··· SOURCE INFORMATION
(** * MockMatch: interview sessions, their manager and their storage codec

    A shallow embedding of [src/lib/session-manager.ts] (class
    [SessionManager]) and of the storage module that follows it in the same
    file ([serializeSession], [deserializeSession], [saveSessionToHistory],
    [getSessionHistory]), with the types of [src/types/index.ts].

    Modelling conventions.
    - A JavaScript string is a [string]: a sequence of code units, here the
      code units 0..255.
    - A JavaScript number is kept in the decimal form that
      [Number.prototype.toString] is specified on: an integer mantissa and a
      power of ten ([number]).  The value is exact and finite; binary
      rounding, NaN, the infinities and the sign of zero are not
      represented.  So a property of a typed session is a property of the
      sessions whose numbers are finite: JSON has neither NaN nor the
      infinities, and [JSON.stringify] writes [null] for them.
    - The cursor of a session, an index and a length are integers ([Z]),
      as in the data model and in the tests of the repository.  The guard
      of [setCurrentQuestionIndex] and the indexing of
      [getCurrentQuestion], which do no arithmetic, are given a second
      time for every number, NaN, the infinities and the fractions among
      them ([Numeric]).
    - [JSON.parse] keeps the decimal that the text writes for a number,
      where the source rounds it to the nearest double, and reads the
      escapes [\u0000] to [\u00FF]: the texts that [JSON.stringify] writes
      for the values of this development are read as the source reads
      them.
    - A value of a parsed text is made a primitive value by [ToPrimitive],
      which throws for an object with a property [toString] of its own:
      [new Date(v)] and a template literal can throw ([Date_construct],
      [ToString_or_throw]).
    - A [Date] is its time value in milliseconds since the epoch, or the
      invalid date.
    - A [Map] is the list of its entries in insertion order.
    - A function that can throw returns a [result]: the value, or the
      exception with its class and message.
    - [new Date()] and [uuidv4()] read the environment: the functions that
      call them take the clock reading and the fresh identifier as
      arguments.
    - Objects are values.  The two methods that call a mutating method are
      given a second time on a store of objects ([Store]), where what they
      write is explicit.
    - What ECMA-262 leaves to the implementation (the messages of the
      exceptions of built-in functions, the date formats other than the
      ISO format) is a parameter ([Engine]). *)

From Stdlib Require Import ZArith List String Ascii Bool Lia.
Import ListNotations.

Local Open Scope string_scope.
Local Open Scope Z_scope.

(** ** Exceptions *)

Inductive ErrorClass := Error | TypeError | SyntaxError | RangeError.

Record Exn := mkExn { exn_class : ErrorClass; message : string }.

Inductive result (A : Type) :=
| Ok (a : A)
| Throw (e : Exn).
Arguments Ok {A} a.
Arguments Throw {A} e.

Definition bind {A B} (r : result A) (k : A -> result B) : result B :=
  match r with
  | Ok a => k a
  | Throw e => Throw e
  end.

Notation "'let*' x ':=' r 'in' k" := (bind r (fun x => k))
  (at level 10, x pattern, r at level 100, k at level 200).

Definition throw_new {A} (c : ErrorClass) (msg : string) : result A :=
  Throw (mkExn c msg).

(** ** Strings *)

(** [hay.includes(needle)]. *)
Fixpoint includes (needle hay : string) : bool :=
  prefix needle hay ||
  match hay with
  | EmptyString => false
  | String _ rest => includes needle rest
  end.

Fixpoint zeros (n : nat) : string :=
  match n with
  | O => ""
  | S k => String "0" (zeros k)
  end.

(** ** Decimal digits *)

Definition digit_char (d : Z) : ascii := ascii_of_nat (48 + Z.to_nat d).

Definition is_digit (c : ascii) : bool :=
  ((48 <=? nat_of_ascii c) && (nat_of_ascii c <=? 57))%nat.

Definition digit_val (c : ascii) : Z := Z.of_nat (nat_of_ascii c) - 48.

(** The [n] low decimal digits of [x], most significant first. *)
Fixpoint pad_digits (n : nat) (x : Z) : string :=
  match n with
  | O => ""
  | S k => pad_digits k (x / 10) ++ String (digit_char (x mod 10)) ""
  end.

(** Horner evaluation of a digit string. *)
Fixpoint digits_value (acc : Z) (s : string) : Z :=
  match s with
  | EmptyString => acc
  | String c rest => digits_value (10 * acc + digit_val c) rest
  end.

Fixpoint ndigits_fuel (fuel : nat) (x : Z) : nat :=
  match fuel with
  | O => 1
  | S f => if x <? 10 then 1%nat else S (ndigits_fuel f (x / 10))
  end.
(** * Data egress service: lifecycle of a workspace's egress store

    A shallow embedding of [DataEgressService]
    (addon-base-raas/packages/base-raas-services/lib/data-egress/data-egress-service.js).

    The service is a class of [async] methods that talk to DynamoDB, S3, SNS,
    KMS, a lock service and an audit writer.  Every method is embedded as a
    computation in a state-and-exception monad over a [World] that holds what
    those collaborators store and how they answer.  An exception leaves the
    world as it was when the exception was raised: nothing is rolled back. *)

From Stdlib Require Import ZArith NArith List String Ascii Bool Lia Sorted.
From stdpp Require Import base gmap sets list strings pretty.

Local Open Scope Z_scope.

(** ** Strings *)

(** The double quote, for messages that quote an identifier. *)
Definition dquote : string := String (ascii_of_nat 34) EmptyString.

(** [String.prototype.toUpperCase] on the ASCII range. *)
Definition upper_ascii (c : ascii) : ascii :=
  let n := nat_of_ascii c in
  if (andb (Nat.leb 97 n) (Nat.leb n 122)) then ascii_of_nat (n - 32) else c.

Fixpoint toUpperCase (s : string) : string :=
  match s with
  | EmptyString => EmptyString
  | String c s' => String (upper_ascii c) (toUpperCase s')
  end.
(** One entry of ["messages"], and the ["json"] of the completion
    request. *)
Record Message : Type := mkMessage {
  role : str;
  content : str
}.

Record Payload : Type := mkPayload {
  model : str;
  messages : list Message;
  temperature : float;
  max_tokens : Z
}.

(** A request that leaves the process: [client.embeddings.create] with
    its [model] and [input], or [client.post] with its URL and its
    [json]. The headers of the second are the same in every request. *)
Inductive api_call : Type :=
| embeddings_create (model : str) (input : list str)
| post (url : str) (payload : Payload).

(** The process and the requests it has sent. *)
Record server : Type := mkServer {
  db : world;
  outbound : list api_call
}.

(** A step of a handler, run from a state of the process: it returns,
    raises, or exceeds the bound on the iterations of a loop; and leaves
    the process in a state. *)
Definition service (A : Type) : Type := server -> option (fallible A) * server.

#[global] Instance service_ret : MRet service :=
  fun A a s => (Some (Returns a), s).

#[global] Instance service_bind : MBind service :=
  fun A B k m s =>
    match m s with
    | (Some (Returns a), s') => k a s'
    | (Some (Raises message), s') => (Some (Raises message), s')
    | (None, s') => (None, s')
    end.

(** A call that touches nothing of the process. *)
Definition pure {A : Type} (r : fallible A) : service A :=
  fun s => (Some r, s).

(** [raise Exception(message)]. *)
Definition raise {A : Type} (message : str) : service A :=
  pure (Raises message).

(** A loop under its bound. *)
Definition loop {A : Type} (r : run A) : service A :=
  fun s =>
    match r with
    | Returned a => (Some (Returns a), s)
    | Unfinished _ => (None, s)
    end.

(** A request and what comes back. *)
Definition send {A : Type} (r : api_call) (response : fallible A) : service A :=
  fun s => (Some response, mkServer (db s) (outbound s ++ [r])).

(** [try: m] followed by
    [except Exception as e: raise Exception(f"{prefix}{str(e)}")]. *)
Definition reraise {A : Type} (prefix : str) (m : service A) : service A :=
  fun s =>
    match m s with
    | (Some (Raises message), s') => (Some (Raises (prefix ++ message)), s')
    | other => other
    end.

(** *** schemas.py *)

Module schemas.

Record UploadResponse : Type := mkUploadResponse {
  upload_doc_id : string;
  upload_chunk_count : Z;
  upload_status : str
}.

(** The dictionary [chat] builds for a result, which [ChatResponse] reads
    as a [Source]; its three keys are always present. *)
Record Source : Type := mkSource {
  text : str;
  chunk_index : Z;
  score : float
}.

Record ChatRequest : Type := mkChatRequest {
  question : str;
  request_doc_id : string
}.

Record ChatResponse : Type := mkChatResponse {
  answer : str;
  sources : list Source
}.

Record ErrorResponse : Type := mkErrorResponse {
  error : str;
  provider : option str;
  status : option Z;
  details : option str
}.

End schemas.

(** What a handler returns: a response model, or a [JSONResponse] with
    the dictionary of an [ErrorResponse]. *)
Inductive reply (A : Type) : Type :=
| Model (body : A)
| JSONResponse (status_code : Z) (content : schemas.ErrorResponse).

Arguments Model {A} body.
Arguments JSONResponse {A} status_code content.

(** The part of an [UploadFile] that [upload_file] reads: its
    [content_type] and what [file.read()] returns. *)
Record UploadFile : Type := mkUploadFile {
  content_type : option str;
  read : list Byte.byte
}.

Definition EMBEDDING_MODEL : str := lit "text-embedding-3-small".
Definition OPENAI_MODEL : str := lit "gpt-4o".
Definition OPENAI_BASE_URL : str :=
  lit "https://api.openai.com/v1/chat/completions".
Definition MAX_SIZE : Z := 50 * 1024 * 1024.
Definition MAX_CONTEXT_LENGTH : Z := 10000.

(** The reply of [generate_answer] and of [chat] when nothing was
    retrieved. *)
Definition NO_INFORMATION : str :=
  lit "I couldn't find any relevant information in the document to answer your question.".

Definition system_prompt : str :=
  lit "You are a helpful assistant that answers questions based ONLY on the provided context from a document. "
  ++ newline
  ++ lit "Rules:"
  ++ newline
  ++ lit "- Answer the question using ONLY the information provided in the context below."
  ++ newline
  ++ lit "- If the context does not contain enough information to answer the question, say "
  ++ quote
  ++ lit "I don't have enough information in the document to answer this question."
  ++ quote
  ++ newline
  ++ lit "- Do not make up information or use knowledge outside the provided context."
  ++ newline
  ++ lit "- If you reference specific information, mention which context section it came from (e.g., "
  ++ quote
  ++ lit "According to Context 1..."
  ++ quote
  ++ lit ")."
  ++ newline
  ++ lit "- Be concise but complete.".

(** The separator between the retrieved texts of a context. *)
Definition CONTEXT_SEPARATOR : str :=
  newline ++ newline ++ lit "---" ++ newline ++ newline.

Definition user_prompt (context question : str) : str :=
  lit "Context from document:" ++ newline ++ newline
  ++ context
  ++ newline ++ newline ++ lit "Question: " ++ question
  ++ newline ++ newline ++ lit "Answer:".

Section Service.

Context {token : Type}.

(** The tokenizer of [chunk_text]. *)
Variable encode : str -> option (list token).
Variable decode : list token -> str.

(** PyPDF2: [PdfReader] on the bytes of a file raises, or gives the
    pages; [extract_text()] on a page raises, or gives its text. *)
Variable PdfReader : list Byte.byte -> fallible (list (fallible str)).

(** The embeddings endpoint: for a [model] and an [input], the
    [embedding] of each item of [response.data], or the exception of the
    client. *)
Variable client_embeddings_create :
  str -> list str -> fallible (list (list float)).

(** The completion endpoint: for a URL and a [json], the response, or the
    exception of the client. *)
Variable client_post : str -> Payload -> fallible httpx.Response.

(** [str(e)] of an exception of the vector store. *)
Variable str_of_exn : exn -> str.

(** The storage directory: whether [open(path, 'w')] gives a file or
    raises. *)
Variable writable : string -> bool.

(** What pydantic makes of an [answer] that is not a [str]. *)
Variable validate_answer : JSON -> fallible str.

(** **** pdf_extractor.py *)

(** The loop over [pdf_reader.pages]. *)
Fixpoint page_texts (pages : list (fallible str)) (text_parts : list str)
  : fallible (list str) :=
  match pages with
  | [] => Returns text_parts
  | page :: pages' =>
      page_text ← page;
      let text_parts :=
        if truthy page_text then text_parts ++ [page_text] else text_parts in
      page_texts pages' text_parts
  end.

Definition extract_text_from_pdf (pdf_bytes : list Byte.byte)
  : fallible (str * Z) :=
  let body :=
    pdf_reader ← PdfReader pdf_bytes;
    text_parts ← page_texts pdf_reader [];
    let text := join (newline ++ newline) text_parts in
    let page_count := len pdf_reader in
    if negb (truthy text) || (len (strip text) =? 0) then
      Raises (lit "PDF appears to be empty or contains no extractable text")
    else Returns (text, page_count) in
  match body with
  | Returns r => Returns r
  | Raises message =>
      Raises (lit "Failed to extract text from PDF: " ++ message)
  end.

(** **** embeddings.py *)

Definition create_embeddings (texts : list str)
  : service (list (list float)) :=
  if negb (truthy texts) then mret []
  else
    reraise (lit "Failed to create embeddings: ")
      (send (embeddings_create EMBEDDING_MODEL texts)
            (client_embeddings_create EMBEDDING_MODEL texts)).

Definition create_embedding (text : str) : service (list float) :=
  embeddings ← create_embeddings [text];
  mret (match embeddings with
        | e :: _ => e
        | [] => []
        end).

(** **** openai_client.py *)

(** The context that [generate_answer] builds when it is given none. A
    chunk of [chat] has no ["page"], so [page_info] is empty. *)
Definition context_of_chunks (chunks : list schemas.Source) : str :=
  let context_parts :=
    imap (fun idx chunk =>
            let page_info : str := [] in
            lit "[Context " ++ str_of_int (Z.of_nat idx + 1) ++ page_info
            ++ lit "]:" ++ newline ++ schemas.text chunk)
         chunks in
  join CONTEXT_SEPARATOR context_parts.

Definition generate_answer (question : str) (chunks : list schemas.Source)
    (context_text : option str) : service JSON :=
  if len chunks =? 0 then mret (JStr NO_INFORMATION)
  else
    let context :=
      match context_text with
      | Some c => if truthy c then c else context_of_chunks chunks
      | None => context_of_chunks chunks
      end in
    let payload :=
      mkPayload OPENAI_MODEL
                [mkMessage (lit "system") system_prompt;
                 mkMessage (lit "user") (user_prompt context question)]
                0x1.3333333333333p-2%float
                1000 in
    response ← send (post OPENAI_BASE_URL payload)
                    (client_post OPENAI_BASE_URL payload);
    let response_text := httpx.text response in
    if httpx.status_code response >=? 400 then
      raise (lit "OpenAI API failed: "
             ++ str_of_int (httpx.status_code response)
             ++ lit " " ++ response_text)
    else
      answer ← pure (data ← httpx.json response;
                     choices ← json.get data (lit "choices") (JList [JDict []]);
                     choice ← json.first choices;
                     message ← json.get choice (lit "message") (JDict []);
                     json.get message (lit "content") JNull);
      if negb (json.truth answer) then
        raise (lit "OpenAI did not return a valid answer")
      else mret answer.
Lemma int_holder_compares_unsigned_witness :
  let k := kernel_with Bpf2.map_scream {[ 0 := 4294967295 ]} 5 in
  (bpf2_scream_bpf = bpf2_scream_bpf \/ bpf2_scream_bpf = screamd_bpf_scream_bpf) /\
  stored bpf2_scream_bpf k = Some 4294967295 /\
  uint32_range 4294967295 /\
  to_int 4294967295 < 0 /\
  (invoke bpf2_scream_bpf skb0 k).1 = TC_ACT_SHOT /\
  dropping_draws bpf2_scream_bpf 4294967295 = 4294967295.
Proof.
  intros k.
  assert (Hv : uint32_range 4294967295) by (apply uint32_range_intro; lia).
  split; [by left |]. split; [reflexivity |]. split; [exact Hv |].
  destruct (int_holder_compares_unsigned bpf2_scream_bpf skb0 k 4294967295
              (or_introl eq_refl) eq_refl Hv) as (Hneg & Hres & Hcount).
  split; [apply Hneg; lia |]. split; [exact Hres | exact Hcount].
Defined.

(** C5, as stated, fails: in src/bpf/bpf.c the draw is the right operand of
    [&&], so an invocation whose lookup misses returns without calling
    [get_prandom_u32]. *)
Lemma bpf_miss_takes_no_draw :
  let k := kernel_with Bpf.map_keymash ∅ 7 in
  stored bpf_scream_bpf k = None /\
  k_trace (invoke bpf_scream_bpf skb0 k).2 = [call_map_lookup_elem "map_keymash" 0] /\
  k_draws (invoke bpf_scream_bpf skb0 k).2 = O /\
  ~ draws_once bpf_scream_bpf skb0 k.
Proof.
  intros k. repeat split.
  intros [Hdraws _]. discriminate Hdraws.
Qed.

(** C5, amended. Every entry point draws exactly once per invocation, except
    that the classifier of src/bpf/bpf.c draws exactly once when its lookup
    hits and not at all when it misses. *)
Theorem one_draw_unless_bpf_misses (e : entry_point) (skb : __sk_buff) (k : kernel) :
  match e, stored e k with
  | bpf_scream_bpf, None => draws_never e skb k
  | _, _ => draws_once e skb k
  end.
Proof.
  unfold draws_once, draws_never.
  destruct (classifier e) eqn:Hc.
  - rewrite classifier_state by done.
    destruct e; try discriminate Hc; try destruct (stored bpf_scream_bpf k);
      autorewrite with after_eqs; simpl; split; lia.
  - rewrite direction_hook_result by done. cbn [snd].
    destruct e; try discriminate Hc;
      autorewrite with after_eqs; simpl; split; lia.
Qed.

Lemma one_draw_unless_bpf_misses_witness :
  draws_once bpf2_scream_bpf skb1 (kernel_with Bpf2.map_scream ∅ 7) /\
  draws_never bpf_scream_bpf skb1 (kernel_with Bpf.map_keymash ∅ 7).
Proof.
  split.
  - exact (one_draw_unless_bpf_misses bpf2_scream_bpf skb1
             (kernel_with Bpf2.map_scream ∅ 7)).
  - exact (one_draw_unless_bpf_misses bpf_scream_bpf skb1
             (kernel_with Bpf.map_keymash ∅ 7)).
Defined.

(** C6. For every 32-bit threshold [t] held by the register, exactly [t] of
    the 2^32 draw values make the classifier drop, so a uniformly distributed
    draw is dropped with probability [t / 2^32]. *)
Theorem drop_count_is_threshold (e : entry_point) (t : Z) :
  classifier e = true ->
  uint32_range t ->
  dropping_draws e t = t /\
  (drop_probability e t == inject_Z t / inject_Z (2 ^ 32))%Q.
Proof.
  intros Hc Ht. unfold drop_probability.
  rewrite dropping_draws_classifier by done. split; [done |].
  rewrite Qmake_Qdiv. reflexivity.
Qed.

Lemma drop_count_is_threshold_witness :
  classifier bpf_scream_bpf = true /\
  uint32_range 429496730 /\
  dropping_draws bpf_scream_bpf 429496730 = 429496730 /\
  (drop_probability bpf_scream_bpf 429496730 ==
   inject_Z 429496730 / inject_Z (2 ^ 32))%Q.
Proof.
  assert (Ht : uint32_range 429496730) by (apply uint32_range_intro; lia).
  split; [reflexivity |]. split; [exact Ht |].
  exact (drop_count_is_threshold bpf_scream_bpf 429496730 eq_refl Ht).
Defined.

(** C7. With the register at 0 a classifier passes every draw; with the
    register at 2^32 - 1 it drops every draw except 2^32 - 1, which passes. *)
Theorem extreme_thresholds
    (e : entry_point) (skb : __sk_buff) (kmin kmax : kernel) :
  classifier e = true ->
  stored e kmin = Some 0 ->
  stored e kmax = Some (2 ^ 32 - 1) ->
  uint32_range (next_draw kmin) ->
  uint32_range (next_draw kmax) ->
  (invoke e skb kmin).1 = TC_ACT_OK /\
  (next_draw kmax <> 2 ^ 32 - 1 -> (invoke e skb kmax).1 = TC_ACT_SHOT) /\
  (next_draw kmax = 2 ^ 32 - 1 -> (invoke e skb kmax).1 = TC_ACT_OK).
Proof.
  intros Hc Hmin Hmax Hdmin Hdmax.
  assert (Hsmin : stored_uint32 e kmin).
  { unfold stored_uint32. rewrite Hmin. apply uint32_range_intro. lia. }
  assert (Hsmax : stored_uint32 e kmax).
  { unfold stored_uint32. rewrite Hmax. apply uint32_range_intro. lia. }
  rewrite !classifier_result by done. rewrite Hmin, Hmax. simpl default.
  unfold uint32_range, UINT32_MAX in Hdmin, Hdmax.
  repeat split.
  - destruct (Z.ltb_spec (next_draw kmin) 0); [lia | done].
  - intros Hne. destruct (Z.ltb_spec (next_draw kmax) (2 ^ 32 - 1)); [done | lia].
  - intros ->. done.
Qed.

Lemma extreme_thresholds_witness :
  let kmin := kernel_with Bpf.map_keymash {[ 0 := 0 ]} 0 in
  let kmax := kernel_with Bpf.map_keymash {[ 0 := 2 ^ 32 - 1 ]} (2 ^ 32 - 1) in
  classifier bpf_scream_bpf = true /\
  stored bpf_scream_bpf kmin = Some 0 /\
  stored bpf_scream_bpf kmax = Some (2 ^ 32 - 1) /\
  uint32_range (next_draw kmin) /\
  uint32_range (next_draw kmax) /\
  (invoke bpf_scream_bpf skb1 kmin).1 = TC_ACT_OK /\
  (invoke bpf_scream_bpf skb1 kmax).1 = TC_ACT_OK.
Proof.
  intros kmin kmax.
  assert (Hdmin : uint32_range (next_draw kmin))
    by (change (uint32_range 0); apply uint32_range_intro; lia).
  assert (Hdmax : uint32_range (next_draw kmax))
    by (change (uint32_range (2 ^ 32 - 1)); apply uint32_range_intro; lia).
  split; [reflexivity |]. split; [reflexivity |]. split; [reflexivity |].
  split; [exact Hdmin |]. split; [exact Hdmax |].
  destruct (extreme_thresholds bpf_scream_bpf skb1 kmin kmax
              eq_refl eq_refl eq_refl Hdmin Hdmax) as (Hpass & _ & Hlast).
  split; [exact Hpass | apply Hlast; reflexivity].
Defined.

(** C8. The verdict depends on the register and on the draw only: two
    invocations of the same entry point that see the same register and the
    same draw return the same verdict, whatever the two packets are and
    whatever else differs between the two kernels. *)
Theorem verdict_ignores_packet
    (e : entry_point) (skb skb' : __sk_buff) (k k' : kernel) :
  stored e k = stored e k' ->
  next_draw k = next_draw k' ->
  (invoke e skb k).1 = (invoke e skb' k').1.
Proof.
  intros Hs Hd. destruct e; run_entry; rewrite ?Hs, ?Hd; try done.
  by destruct (read Bpf.map_keymash 0 k').
Qed.

Lemma verdict_ignores_packet_witness :
  let k := kernel_with ScreamdBpf.map_scream {[ 0 := 5 ]} 3 in
  let k' := (map_update_elem Bpf.map_keymash 0 9
               (drawn (kernel_with ScreamdBpf.map_scream {[ 0 := 5; 1 := 8 ]} 3))).2 in
  stored screamd_bpf_scream_bpf k = stored screamd_bpf_scream_bpf k' /\
  next_draw k = next_draw k' /\
  (invoke screamd_bpf_scream_bpf skb0 k).1 =
  (invoke screamd_bpf_scream_bpf skb1 k').1.
Proof.
  intros k k'. split; [reflexivity |]. split; [reflexivity |].
  exact (verdict_ignores_packet screamd_bpf_scream_bpf skb0 skb1 k k' eq_refl eq_refl).
Defined.

(** C9. No entry point writes to a map: after an invocation every pinned map
    holds what it held before, and the log has gained no call of
    [map_update_elem]. *)
Theorem invocation_keeps_maps (e : entry_point) (skb : __sk_buff) (k : kernel) :
  k_maps (invoke e skb k).2 = k_maps k /\
  count_calls is_update (k_trace (invoke e skb k).2) =
  count_calls is_update (k_trace k).
Proof.
  destruct (invoke_state e skb k) as [-> | [-> | ->]];
    autorewrite with after_eqs; simpl; split; (done || lia).
Qed.

Lemma invocation_keeps_maps_witness :
  let k := (map_update_elem Bpf2.map_scream 0 429496730
              (kernel_with Bpf2.map_scream ∅ 1)).2 in
  stored bpf2_scream_bpf k = Some 429496730 /\
  k_maps (invoke bpf2_scream_bpf skb1 k).2 = k_maps k /\
  count_calls is_update (k_trace (invoke bpf2_scream_bpf skb1 k).2) = 1%nat.
Proof.
  intros k. split; [reflexivity |].
  exact (invocation_keeps_maps bpf2_scream_bpf skb1 k).
Defined.
(** * Theme deployment script (src/index.js): model and verified properties

    The script is one promise chain: three operations joined by
    [Promise.all] (scratch-directory preparation, [git branch], artifact
    listing), then [git fetch] / [git cherry], then the planner, then the
    removal of the scratch directory.  The model below follows the source
    function by function.

    Conventions of the model.
    - A JavaScript string is a [string] of 8-bit characters (code units
      below 256).  Every pattern of the source is ASCII, so comparing code
      units is what the source does on such strings.
    - A promise is a computation that yields a trace of observable events
      and an outcome: resolved with a value, rejected with an error, or the
      process has exited ([process.exit()]).
    - The outside world (file system, subprocesses, HTTP, ThemeKit, the
      build-and-deploy tool, the clock) is a record of answers, [World].
      Every external call of the source is made at most once per run, apart
      from [rm -r] which has one answer per call site. *)

From Stdlib Require Import List String Ascii ZArith Lia Bool DecimalString.
From Stdlib Require Import Sorted Permutation DecimalZ.
Import ListNotations.
Open Scope string_scope.

(** ** JavaScript string operations used by the script *)

Module Js.

(** [c] as a lower-case ASCII letter when it is an upper-case one: the
    canonicalisation of the [i] flag restricted to ASCII patterns. *)
Definition lowerChar (c : ascii) : ascii :=
  let n := nat_of_ascii c in
  if andb (Nat.leb 65 n) (Nat.leb n 90) then ascii_of_nat (n + 32) else c.

Fixpoint toLower (s : string) : string :=
  match s with
  | EmptyString => EmptyString
  | String c r => String (lowerChar c) (toLower r)
  end.

(** [startsWith p s]: [p] is a prefix of [s]. *)
Fixpoint startsWith (p s : string) : bool :=
  match p, s with
  | EmptyString, _ => true
  | String _ _, EmptyString => false
  | String a p', String b s' => if Ascii.eqb a b then startsWith p' s' else false
  end.

(** [includes needle s] is [~s.indexOf(needle)] read as a boolean:
    [indexOf] is not -1. *)
Fixpoint includes (needle s : string) : bool :=
  if startsWith needle s then true
  else match s with
       | EmptyString => false
       | String _ r => includes needle r
       end.

(** [/a|b|c/.test(s)] for literal alternatives, and with the [i] flag. *)
Definition test (alts : list string) (s : string) : bool :=
  existsb (fun a => includes a s) alts.

Definition testI (alts : list string) (s : string) : bool :=
  existsb (fun a => includes (toLower a) (toLower s)) alts.

Fixpoint revOnto (s acc : string) : string :=
  match s with
  | EmptyString => acc
  | String c r => revOnto r (String c acc)
  end.

Definition rev (s : string) : string := revOnto s EmptyString.

(** [s.split(sep)] for a non-empty separator: cut at every occurrence found
    scanning from the left, occurrences do not overlap.  [skip] counts the
    characters of a separator still to be passed over; [cur] is the current
    piece, reversed. *)
Fixpoint splitAux (sep s : string) (skip : nat) (cur : string) : list string :=
  match s with
  | EmptyString => [rev cur]
  | String c r =>
      match skip with
      | S k => splitAux sep r k cur
      | O =>
          if startsWith sep s
          then rev cur :: splitAux sep r (String.length sep - 1) EmptyString
          else splitAux sep r 0 (String c cur)
      end
  end.

Definition split (sep s : string) : list string := splitAux sep s 0 EmptyString.

(** White space and line terminators removed by [trim], among code units
    below 256: TAB, LF, VT, FF, CR, SP, NBSP. *)
Definition isSpace (c : ascii) : bool :=
  let n := nat_of_ascii c in
  orb (andb (Nat.leb 9 n) (Nat.leb n 13)) (orb (Nat.eqb n 32) (Nat.eqb n 160)).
······
▸ WHAT YOU NEED TO DO:
When you reach the line containing "#[global] Instance service_ret" in the data above, start copying exactly, and stop after the line containing "(** A loop under its bound. *)".

▸ SOLUTION TO THIS EXERCISE:
#[global] Instance service_ret : MRet service :=
  fun A a s => (Some (Returns a), s).

#[global] Instance service_bind : MBind service :=
  fun A B k m s =>
    match m s with
    | (Some (Returns a), s') => k a s'
    | (Some (Raises message), s') => (Some (Raises message), s')
    | (None, s') => (None, s')
    end.

(** A call that touches nothing of the process. *)
Definition pure {A : Type} (r : fallible A) : service A :=
  fun s => (Some r, s).

(** [raise Exception(message)]. *)
Definition raise {A : Type} (message : str) : service A :=
  pure (Raises message).

(** A loop under its bound. *)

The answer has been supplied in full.